Entries shown: Begin
(* ===== verification/Keeps.v ===== *)
(** * Guarantees of programs, by composition

    [keeps G m]: whatever the environment does, the database after [m] is
    related to the one before by the preorder [G].  The rules reduce a method
    to its statements, so a guarantee of every method is a guarantee of the
    statements of each table. *)

From S2P Require Import Prelude Model GoMonad GoLib Table Schema JobStore Lease QueueInv QueueOps.

Definition keeps {D A : Type} (G : D -> D -> Prop) (m : M D A) : Prop :=
  forall o d, wp o m (fun _ d' => G d d') (fun _ d' => G d d') d.

Create HintDb keeps discriminated.

Section Rules.
Context {D : Type} (G : D -> D -> Prop) `{!PreOrder G}.

Lemma keeps_ret {A} (a : A) : keeps G (mret a).
Proof using PreOrder0. intros o d. by apply wp_ret. Qed.

Lemma keeps_throw {A} e : keeps G (throw (A := A) e).
Proof using PreOrder0. intros o d. by apply wp_throw. Qed.

Lemma keeps_bind {A B} (m : M D A) (k : A -> M D B) : keeps G m -> (forall a, keeps G (k a)) -> keeps G (m ≫= k).
Proof using PreOrder0.
  intros Hm Hk o d. apply wp_bind. eapply wp_mono; [apply Hm| |done]. simpl. intros a d' H.
  eapply wp_mono; [apply Hk| |]; simpl; intros; by etrans.
Qed.

Lemma keeps_fmap {A B} (f : A -> B) (m : M D A) : keeps G m -> keeps G (f <$> m).
Proof using PreOrder0. intros Hm. apply keeps_bind; [done|]. intros a. apply keeps_ret. Qed.

Lemma keeps_attempt {A} (m : M D A) : keeps G m -> keeps G (attempt m).
Proof using PreOrder0. intros Hm o d. apply wp_attempt. apply Hm. Qed.

Lemma keeps_now : keeps G time_Now.
Proof using PreOrder0. intros o d. by apply wp_now. Qed.

Lemma keeps_query {A} (f : D -> A) : keeps G (query f).
Proof using PreOrder0. intros o d. by apply wp_query. Qed.

Lemma keeps_query_row {A} (f : D -> option A) : keeps G (query_row f).
Proof using PreOrder0. intros o d. apply wp_query_row; [by destruct (f d)|done]. Qed.

Lemma keeps_rand n : keeps G (rand_Read n).
Proof using PreOrder0. intros o d. by apply wp_rand_Read. Qed.

Lemma keeps_transaction {A} (m : M D (tx A)) : keeps G m -> keeps G (transaction m).
Proof using PreOrder0.
  intros Hm o d. apply wp_transaction; [|done]. eapply wp_mono; [apply Hm| |]; simpl.
  - by intros [a|a] d' H.
  - done.
Qed.

Lemma keeps_statement {A} (f : D -> res (A * D)) :
  (forall d a d', f d = Ok (a, d') -> G d d') -> keeps G (statement f).
Proof using PreOrder0. intros H o d. apply wp_statement; [|done]. destruct (f d) as [[a d']|e] eqn:E; [by eapply H | done]. Qed.

End Rules.

(** ** Statements *)

Section Statements.
Context {T R : Type} (tb : Table T R) (G : DB T -> DB T -> Prop) `{!PreOrder G}.

(** What each kind of statement does, as a condition on [G]. *)
Definition update_ok (p : T -> R -> bool) (f : T -> R -> R) : Prop :=
  forall now n d d', update_rows tb now p f d = Ok (n, d') -> G d d'.
Definition insert_ok (mk : T -> R) : Prop :=
  forall now d d', insert_row tb now mk d = Ok (tt, d') -> G d d'.
Definition delete_ok (p : R -> bool) : Prop :=
  forall now n d d', delete_rows tb now p d = Ok (n, d') -> G d d'.

Lemma keeps_update_with p f : update_ok p f -> keeps G (exec_update_with tb p f).
Proof using PreOrder0.
  intros H. apply keeps_bind; [done|by apply keeps_now|]. intros now. apply keeps_statement; [done|]. intros d n d'. apply H.
Qed.

Lemma keeps_update p f : update_ok (fun _ => p) (fun _ => f) -> keeps G (exec_update tb p f).
Proof using PreOrder0. apply keeps_update_with. Qed.

Lemma keeps_insert_with mk : insert_ok mk -> keeps G (exec_insert_with tb mk).
Proof using PreOrder0.
  intros H. apply keeps_bind; [done|by apply keeps_now|]. intros now. apply keeps_statement; [done|]. intros d [] d'. apply H.
Qed.

Lemma keeps_insert r : insert_ok (fun _ => r) -> keeps G (exec_insert tb r).
Proof using PreOrder0. apply keeps_insert_with. Qed.

Lemma keeps_insert_ignore r : insert_ok (fun _ => r) -> keeps G (exec_insert_ignore tb r).
Proof using PreOrder0.
  intros H. apply keeps_bind; [done|by apply keeps_now|]. intros now. apply keeps_statement; [done|].
  intros d a d' E. destruct (insert_row tb now _ d) as [[[] d1]|[]] eqn:Ei; simplify_eq; try reflexivity. by eapply H.
Qed.

Lemma keeps_delete p : delete_ok p -> keeps G (exec_delete tb p).
Proof using PreOrder0.
  intros H. apply keeps_bind; [done|by apply keeps_now|]. intros now. apply keeps_statement; [done|]. intros d n d'. apply H.
Qed.

(** A statement changes its own table and the feed. *)
Lemma update_rows_inv now p f d n d' :
  update_rows tb now p f d = Ok (n, d') ->
  let rows := update_where (p (tabs d)) (f (tabs d)) (t_rows tb (tabs d)) in
  t_valid tb rows = true /\ tabs d' = t_set tb rows (tabs d) /\
  feed d' = fire tb now (map (f (tabs d)) (select (p (tabs d)) (t_rows tb (tabs d)))) (tabs d') (feed d).
Proof using.
  unfold update_rows. destruct (t_valid tb _) eqn:E; simpl; [|done]. destruct (forallb _ _); simpl; [|done].
  intros [= <- <-]. done.
Qed.

Lemma insert_row_inv now mk d d' :
  insert_row tb now mk d = Ok (tt, d') ->
  let rows := t_rows tb (tabs d) ++ [mk (tabs d)] in
  t_valid tb rows = true /\ t_refs tb (tabs d) (mk (tabs d)) = true /\
  tabs d' = t_set tb rows (t_bump tb (tabs d)) /\ feed d' = fire tb now [mk (tabs d)] (tabs d') (feed d).
Proof using.
  unfold insert_row. destruct (t_valid tb _) eqn:E; simpl; [|done]. destruct (t_refs tb _ _) eqn:Er; simpl; [|done].
  intros [= <-]. done.
Qed.

Lemma delete_rows_inv now p d n d' :
  delete_rows tb now p d = Ok (n, d') ->
  tabs d' = t_set tb (delete_where p (t_rows tb (tabs d))) (tabs d) /\
  feed d' = fire tb now (select p (t_rows tb (tabs d))) (tabs d') (feed d).
Proof using. unfold delete_rows. by intros [= <- <-]. Qed.

End Statements.

(** Walks a program down to its statements. *)
Ltac keep_step :=
  match goal with
  | |- keeps _ (mret _) => apply keeps_ret; [apply _]
  | |- keeps _ (throw _) => apply keeps_throw; [apply _]
  | |- keeps _ time_Now => apply keeps_now; [apply _]
  | |- keeps _ (query _) => apply keeps_query; [apply _]
  | |- keeps _ (query_row _) => apply keeps_query_row; [apply _]
  | |- keeps _ (rand_Read _) => apply keeps_rand; [apply _]
  | |- keeps _ (transaction _) => apply keeps_transaction; [apply _|]
  | |- keeps _ (_ <$> _) => apply keeps_fmap; [apply _|]
  | |- keeps _ (attempt _) => apply keeps_attempt; [apply _|]
  | |- keeps _ (_ ≫= _) => apply keeps_bind; [apply _| |intros ?]
  | |- keeps _ (exec_update _ _ _) => apply keeps_update; [apply _|]
  | |- keeps _ (exec_update_with _ _ _) => apply keeps_update_with; [apply _|]
  | |- keeps _ (exec_insert _ _) => apply keeps_insert; [apply _|]
  | |- keeps _ (exec_insert_with _ _) => apply keeps_insert_with; [apply _|]
  | |- keeps _ (exec_insert_ignore _ _) => apply keeps_insert_ignore; [apply _|]
  | |- keeps _ (exec_delete _ _) => apply keeps_delete; [apply _|]
  | |- keeps _ (match _ with _ => _ end) => case_match
  | |- keeps _ (let _ := _ in _) => cbv zeta
  | |- keeps _ _ => progress (cbv zeta)
  end.

(** * Guarantees of programs on the store and a runtime

    What the calls on the store guarantee, lifted to the programs of the
    dispatcher, the reconciler and the control API, and programs that never
    return an error of their own. *)

(** ** Guarantees of programs on the pair *)

(** The store part of a guarantee. *)
Definition store_rel {D R : Type} (G : D -> D -> Prop) (w w' : D * R) : Prop := G w.1 w'.1.

#[export] Instance store_rel_preorder {D R : Type} (G : D -> D -> Prop) `{!PreOrder G} : PreOrder (store_rel (R := R) G).
Proof. unfold store_rel. split; [by intros w|]. intros w1 w2 w3 H1 H2. by transitivity (w2.1). Qed.

Section Lifted.
Context {D R : Type} (G : D -> D -> Prop) `{!PreOrder G}.

Lemma keeps_on_store {A} (m : M D A) : keeps G m -> keeps (store_rel (R := R) G) (on_store m).
Proof using. intros Hm o [d r]. apply wp_on_store. apply Hm. Qed.

Lemma keeps_on_runtime {A} (m : M R A) : keeps (store_rel G) (on_runtime (D := D) m).
Proof using PreOrder0. intros o [d r] n. unfold on_runtime. destruct (m o (r, n)) as [[a|e] [r' n']]; unfold store_rel; reflexivity. Qed.

Lemma keeps_collect {A} ctx (m : M (D * R) A) : keeps (store_rel G) m -> keeps (store_rel G) (collect ctx m).
Proof using PreOrder0.
  intros Hm. unfold collect. apply keeps_bind; [apply _|apply keeps_attempt; [apply _|done]|]. intros r. apply keeps_ret. apply _.
Qed.

End Lifted.

(** Walks a program down to its calls on the store. *)
Ltac world_step :=
  match goal with
  | |- keeps _ (on_store _) => apply keeps_on_store
  | |- keeps _ (on_runtime _) => apply keeps_on_runtime; [apply _]
  | |- keeps _ (collect _ _) => apply keeps_collect; [apply _|]
  | _ => keep_step
  end.

(** ** The queue *)

(** The guarantee every call on the store gives from a consistent queue. *)
Definition good_rel (d d' : Database) : Prop := QInv (tabs d) -> good (tabs d) (tabs d').

#[export] Instance good_rel_preorder : PreOrder good_rel.
Proof.
  unfold good_rel. split; [intros d; apply good_refl|]. intros d1 d2 d3 H1 H2 HI. specialize (H1 HI).
  eapply good_trans; [done|]. apply H2, H1.
Qed.

Lemma keeps_preserves {A} (m : StoreM A) : preserves m -> keeps good_rel m.
Proof.
  intros Hm o d n. destruct (m o (d, n)) as [[a|e] [d' n']] eqn:Em; intros HI; specialize (Hm o d HI n); rewrite Em in Hm; exact Hm.
Qed.

(** A program that returns no error of its own. *)
Definition total {W A : Type} (m : M W A) : Prop := forall o w, wp o m (fun _ _ => True) (fun _ _ => False) w.

Section Total.
Context {W : Type}.

Lemma total_ret {A} (a : A) : total (W := W) (mret a).
Proof. intros o w. by apply wp_ret. Qed.
Lemma total_attempt {A} (m : M W A) : total (attempt m).
Proof. intros o w n. unfold attempt. by destruct (m o (w, n)) as [r [w' n']]. Qed.
Lemma total_now : total (W := W) time_Now.
Proof. intros o w. by apply wp_now. Qed.
Lemma total_bind {A B} (m : M W A) (k : A -> M W B) : total m -> (forall a, total (k a)) -> total (m ≫= k).
Proof. intros Hm Hk o w. apply wp_bind. eapply wp_mono; [apply Hm| |done]. intros a w' _. apply Hk. Qed.
Lemma total_collect {A} ctx (m : M W A) : total (collect ctx m).
Proof. unfold collect. apply total_bind; [apply total_attempt|]. intros r. apply total_ret. Qed.

End Total.

Ltac total_step :=
  match goal with
  | |- total (mret _) => apply total_ret
  | |- total (attempt _) => apply total_attempt
  | |- total time_Now => apply total_now
  | |- total (collect _ _) => apply total_collect
  | |- total (_ ≫= _) => apply total_bind; [|intros ?]
  | |- total (match _ with _ => _ end) => case_match
  | |- total _ => progress (cbv zeta)
  end.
Entries shown: End
* **Required work**: Please repeat, exactly and only, the lines from the one containing "Lemma total_now : total (W := W) time_Now." through the last line of the records, both included.

* **Result of this exercise**:
Lemma total_now : total (W := W) time_Now.
Proof. intros o w. by apply wp_now. Qed.
Lemma total_bind {A B} (m : M W A) (k : A -> M W B) : total m -> (forall a, total (k a)) -> total (m ≫= k).
Proof. intros Hm Hk o w. apply wp_bind. eapply wp_mono; [apply Hm| |done]. intros a w' _. apply Hk. Qed.
Lemma total_collect {A} ctx (m : M W A) : total (collect ctx m).
Proof. unfold collect. apply total_bind; [apply total_attempt|]. intros r. apply total_ret. Qed.

End Total.

Ltac total_step :=
  match goal with
  | |- total (mret _) => apply total_ret
  | |- total (attempt _) => apply total_attempt
  | |- total time_Now => apply total_now
  | |- total (collect _ _) => apply total_collect
  | |- total (_ ≫= _) => apply total_bind; [|intros ?]
  | |- total (match _ with _ => _ end) => case_match
  | |- total _ => progress (cbv zeta)
  end.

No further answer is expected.